◆ **Task brief**
Repeat exactly, and only, the lines of the entries below from the one with "Definition requestConnector (method" through the one with "(** The same", both ends included.
:: Data for this task ::
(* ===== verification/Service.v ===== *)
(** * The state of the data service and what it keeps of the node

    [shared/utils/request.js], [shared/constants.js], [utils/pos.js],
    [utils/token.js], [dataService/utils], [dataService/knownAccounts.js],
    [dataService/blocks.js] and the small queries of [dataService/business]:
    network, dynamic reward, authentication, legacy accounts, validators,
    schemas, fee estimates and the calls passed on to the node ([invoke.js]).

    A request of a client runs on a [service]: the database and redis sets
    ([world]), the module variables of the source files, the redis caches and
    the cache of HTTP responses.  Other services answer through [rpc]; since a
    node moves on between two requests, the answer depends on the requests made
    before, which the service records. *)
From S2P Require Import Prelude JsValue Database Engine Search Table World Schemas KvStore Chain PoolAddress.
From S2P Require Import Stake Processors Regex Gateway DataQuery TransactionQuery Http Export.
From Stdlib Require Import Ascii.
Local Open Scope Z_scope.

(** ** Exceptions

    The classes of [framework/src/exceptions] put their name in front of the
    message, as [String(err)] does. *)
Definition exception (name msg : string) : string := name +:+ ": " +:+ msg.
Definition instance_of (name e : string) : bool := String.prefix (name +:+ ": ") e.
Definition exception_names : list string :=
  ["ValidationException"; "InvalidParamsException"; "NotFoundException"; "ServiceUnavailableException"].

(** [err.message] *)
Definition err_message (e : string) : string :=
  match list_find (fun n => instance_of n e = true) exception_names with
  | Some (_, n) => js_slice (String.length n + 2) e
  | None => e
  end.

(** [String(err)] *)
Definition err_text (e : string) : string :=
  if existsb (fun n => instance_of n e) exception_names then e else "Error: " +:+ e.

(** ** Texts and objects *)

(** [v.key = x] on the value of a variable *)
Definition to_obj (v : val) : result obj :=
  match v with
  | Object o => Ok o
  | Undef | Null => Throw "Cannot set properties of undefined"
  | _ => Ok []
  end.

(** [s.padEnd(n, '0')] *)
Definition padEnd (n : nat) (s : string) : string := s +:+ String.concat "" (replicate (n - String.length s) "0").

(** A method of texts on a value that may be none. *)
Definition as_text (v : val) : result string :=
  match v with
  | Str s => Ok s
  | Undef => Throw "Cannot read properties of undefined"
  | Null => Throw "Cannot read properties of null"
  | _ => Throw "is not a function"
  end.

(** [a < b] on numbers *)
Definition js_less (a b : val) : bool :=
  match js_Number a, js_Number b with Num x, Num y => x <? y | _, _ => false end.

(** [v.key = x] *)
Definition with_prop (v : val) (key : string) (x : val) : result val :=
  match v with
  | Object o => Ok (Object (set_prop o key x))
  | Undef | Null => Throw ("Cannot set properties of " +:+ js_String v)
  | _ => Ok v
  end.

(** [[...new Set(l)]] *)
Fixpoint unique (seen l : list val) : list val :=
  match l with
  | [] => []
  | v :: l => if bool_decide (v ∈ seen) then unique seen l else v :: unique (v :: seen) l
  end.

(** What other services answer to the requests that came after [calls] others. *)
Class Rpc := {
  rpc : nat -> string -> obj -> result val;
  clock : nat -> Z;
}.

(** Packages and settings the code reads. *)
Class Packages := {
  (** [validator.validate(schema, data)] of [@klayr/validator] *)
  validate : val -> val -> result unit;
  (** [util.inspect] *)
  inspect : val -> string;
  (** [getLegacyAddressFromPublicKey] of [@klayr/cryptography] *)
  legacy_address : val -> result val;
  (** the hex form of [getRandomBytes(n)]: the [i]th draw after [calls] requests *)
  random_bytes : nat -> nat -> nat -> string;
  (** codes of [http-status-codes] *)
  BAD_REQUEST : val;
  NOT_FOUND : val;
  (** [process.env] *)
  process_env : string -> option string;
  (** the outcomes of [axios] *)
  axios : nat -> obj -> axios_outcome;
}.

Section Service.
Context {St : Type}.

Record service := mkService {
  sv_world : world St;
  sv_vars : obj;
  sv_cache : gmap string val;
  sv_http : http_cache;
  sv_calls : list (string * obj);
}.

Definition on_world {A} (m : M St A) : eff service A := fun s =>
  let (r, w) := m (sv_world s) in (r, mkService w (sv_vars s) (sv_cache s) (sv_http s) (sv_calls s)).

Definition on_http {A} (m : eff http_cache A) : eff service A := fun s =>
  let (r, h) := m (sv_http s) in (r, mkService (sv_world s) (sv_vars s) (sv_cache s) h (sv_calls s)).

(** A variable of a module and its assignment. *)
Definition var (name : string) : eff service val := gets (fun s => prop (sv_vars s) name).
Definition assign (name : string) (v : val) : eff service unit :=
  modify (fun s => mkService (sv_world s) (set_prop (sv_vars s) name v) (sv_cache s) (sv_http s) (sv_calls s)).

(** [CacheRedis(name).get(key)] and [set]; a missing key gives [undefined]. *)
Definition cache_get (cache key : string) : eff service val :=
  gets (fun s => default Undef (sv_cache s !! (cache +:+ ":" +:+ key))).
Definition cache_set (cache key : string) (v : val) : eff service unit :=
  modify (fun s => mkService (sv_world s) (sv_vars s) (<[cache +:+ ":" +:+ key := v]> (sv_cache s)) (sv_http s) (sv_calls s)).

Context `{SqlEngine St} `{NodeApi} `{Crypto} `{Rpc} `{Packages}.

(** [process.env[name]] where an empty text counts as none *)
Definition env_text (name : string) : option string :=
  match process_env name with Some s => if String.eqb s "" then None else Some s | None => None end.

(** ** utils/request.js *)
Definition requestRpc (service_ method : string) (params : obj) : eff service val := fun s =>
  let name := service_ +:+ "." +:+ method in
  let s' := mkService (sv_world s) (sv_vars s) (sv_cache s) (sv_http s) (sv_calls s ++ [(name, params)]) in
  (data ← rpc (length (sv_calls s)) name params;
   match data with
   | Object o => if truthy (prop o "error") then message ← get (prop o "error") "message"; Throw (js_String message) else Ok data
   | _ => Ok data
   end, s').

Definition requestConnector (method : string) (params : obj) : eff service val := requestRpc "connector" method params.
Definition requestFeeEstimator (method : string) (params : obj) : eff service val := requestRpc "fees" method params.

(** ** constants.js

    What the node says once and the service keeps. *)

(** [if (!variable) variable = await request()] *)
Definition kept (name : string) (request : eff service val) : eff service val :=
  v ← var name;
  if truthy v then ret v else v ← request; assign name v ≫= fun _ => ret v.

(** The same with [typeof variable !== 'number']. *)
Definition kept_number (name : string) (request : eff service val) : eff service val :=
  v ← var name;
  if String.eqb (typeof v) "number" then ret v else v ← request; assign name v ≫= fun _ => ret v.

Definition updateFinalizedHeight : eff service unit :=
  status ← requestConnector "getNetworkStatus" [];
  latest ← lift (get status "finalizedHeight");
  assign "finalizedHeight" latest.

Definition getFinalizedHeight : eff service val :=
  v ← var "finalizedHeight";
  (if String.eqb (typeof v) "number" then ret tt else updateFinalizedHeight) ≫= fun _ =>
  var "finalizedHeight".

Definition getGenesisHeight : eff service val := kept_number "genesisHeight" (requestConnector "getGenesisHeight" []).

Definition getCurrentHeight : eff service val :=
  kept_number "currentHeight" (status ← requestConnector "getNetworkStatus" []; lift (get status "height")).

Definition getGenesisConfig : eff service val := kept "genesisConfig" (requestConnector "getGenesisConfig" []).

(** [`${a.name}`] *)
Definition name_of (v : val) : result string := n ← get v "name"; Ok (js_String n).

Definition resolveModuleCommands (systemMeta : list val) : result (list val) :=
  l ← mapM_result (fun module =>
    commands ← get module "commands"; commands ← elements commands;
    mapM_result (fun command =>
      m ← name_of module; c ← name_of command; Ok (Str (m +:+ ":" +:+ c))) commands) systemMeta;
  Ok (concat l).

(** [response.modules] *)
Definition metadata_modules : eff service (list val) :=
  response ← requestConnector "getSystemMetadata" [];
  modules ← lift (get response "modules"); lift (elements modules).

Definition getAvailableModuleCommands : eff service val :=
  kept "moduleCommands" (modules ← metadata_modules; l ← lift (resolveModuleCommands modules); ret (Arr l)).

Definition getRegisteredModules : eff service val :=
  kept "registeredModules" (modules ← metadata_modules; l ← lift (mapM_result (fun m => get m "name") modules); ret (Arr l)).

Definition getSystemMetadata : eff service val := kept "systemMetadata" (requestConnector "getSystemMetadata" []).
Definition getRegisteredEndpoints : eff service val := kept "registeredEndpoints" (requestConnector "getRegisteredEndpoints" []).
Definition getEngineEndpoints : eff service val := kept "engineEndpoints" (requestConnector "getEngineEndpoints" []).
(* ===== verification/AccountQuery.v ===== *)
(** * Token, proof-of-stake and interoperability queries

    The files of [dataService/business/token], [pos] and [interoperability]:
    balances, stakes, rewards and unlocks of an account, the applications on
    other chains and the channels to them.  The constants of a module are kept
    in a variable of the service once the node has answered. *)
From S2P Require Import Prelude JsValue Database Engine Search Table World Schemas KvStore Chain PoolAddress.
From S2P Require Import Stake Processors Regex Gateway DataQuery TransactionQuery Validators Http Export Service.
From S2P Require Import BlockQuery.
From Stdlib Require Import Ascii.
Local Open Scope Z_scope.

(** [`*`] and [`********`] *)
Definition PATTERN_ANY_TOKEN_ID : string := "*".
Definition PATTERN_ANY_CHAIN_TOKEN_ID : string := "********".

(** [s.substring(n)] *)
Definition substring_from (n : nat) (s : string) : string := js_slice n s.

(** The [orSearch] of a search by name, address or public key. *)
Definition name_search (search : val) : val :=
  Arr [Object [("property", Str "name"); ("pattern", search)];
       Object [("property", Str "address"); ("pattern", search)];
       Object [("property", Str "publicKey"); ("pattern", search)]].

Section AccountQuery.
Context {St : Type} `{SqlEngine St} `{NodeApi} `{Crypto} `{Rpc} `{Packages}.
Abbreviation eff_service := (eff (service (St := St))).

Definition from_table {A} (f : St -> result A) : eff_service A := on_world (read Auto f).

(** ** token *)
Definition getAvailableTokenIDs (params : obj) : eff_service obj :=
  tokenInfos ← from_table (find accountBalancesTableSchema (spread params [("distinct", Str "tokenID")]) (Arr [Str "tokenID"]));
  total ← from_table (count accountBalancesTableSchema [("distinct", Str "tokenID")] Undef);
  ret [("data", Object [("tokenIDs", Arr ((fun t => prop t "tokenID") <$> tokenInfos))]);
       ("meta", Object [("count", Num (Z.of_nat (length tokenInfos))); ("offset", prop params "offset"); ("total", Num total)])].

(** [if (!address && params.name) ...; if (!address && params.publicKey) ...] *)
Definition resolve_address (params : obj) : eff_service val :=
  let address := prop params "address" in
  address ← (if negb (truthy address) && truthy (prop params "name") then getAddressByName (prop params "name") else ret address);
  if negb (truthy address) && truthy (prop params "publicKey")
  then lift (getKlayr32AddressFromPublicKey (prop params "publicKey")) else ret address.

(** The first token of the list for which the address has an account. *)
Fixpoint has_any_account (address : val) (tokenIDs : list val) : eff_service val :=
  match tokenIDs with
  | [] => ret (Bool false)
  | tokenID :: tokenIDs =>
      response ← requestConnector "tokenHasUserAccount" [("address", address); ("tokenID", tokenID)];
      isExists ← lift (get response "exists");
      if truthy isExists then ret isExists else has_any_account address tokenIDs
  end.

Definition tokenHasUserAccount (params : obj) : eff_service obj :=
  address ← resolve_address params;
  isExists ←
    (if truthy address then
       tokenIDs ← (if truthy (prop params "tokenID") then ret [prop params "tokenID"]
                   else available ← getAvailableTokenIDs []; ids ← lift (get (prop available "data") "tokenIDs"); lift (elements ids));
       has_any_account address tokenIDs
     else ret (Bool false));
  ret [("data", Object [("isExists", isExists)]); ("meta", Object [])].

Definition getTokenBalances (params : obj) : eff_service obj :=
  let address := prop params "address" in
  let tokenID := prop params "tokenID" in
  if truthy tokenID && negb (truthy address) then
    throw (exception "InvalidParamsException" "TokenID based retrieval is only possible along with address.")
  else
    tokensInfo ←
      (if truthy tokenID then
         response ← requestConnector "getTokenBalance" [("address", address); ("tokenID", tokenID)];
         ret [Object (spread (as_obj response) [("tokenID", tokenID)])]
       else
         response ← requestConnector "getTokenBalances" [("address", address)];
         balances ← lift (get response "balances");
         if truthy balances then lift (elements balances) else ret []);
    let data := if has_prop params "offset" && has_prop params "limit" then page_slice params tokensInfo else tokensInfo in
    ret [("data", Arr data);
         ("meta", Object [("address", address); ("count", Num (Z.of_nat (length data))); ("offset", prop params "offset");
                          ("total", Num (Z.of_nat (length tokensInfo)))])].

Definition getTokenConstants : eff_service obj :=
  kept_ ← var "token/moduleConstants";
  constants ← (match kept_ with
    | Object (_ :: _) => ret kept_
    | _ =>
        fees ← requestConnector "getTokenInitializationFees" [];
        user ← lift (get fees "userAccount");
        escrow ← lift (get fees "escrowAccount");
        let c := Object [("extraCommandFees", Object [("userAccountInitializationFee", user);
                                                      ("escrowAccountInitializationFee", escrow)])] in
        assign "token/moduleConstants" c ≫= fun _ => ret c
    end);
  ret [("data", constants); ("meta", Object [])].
:::
◆ **Solved exercise**
Definition requestConnector (method : string) (params : obj) : eff service val := requestRpc "connector" method params.
Definition requestFeeEstimator (method : string) (params : obj) : eff service val := requestRpc "fees" method params.

(** ** constants.js

    What the node says once and the service keeps. *)

(** [if (!variable) variable = await request()] *)
Definition kept (name : string) (request : eff service val) : eff service val :=
  v ← var name;
  if truthy v then ret v else v ← request; assign name v ≫= fun _ => ret v.

(** The same with [typeof variable !== 'number']. *)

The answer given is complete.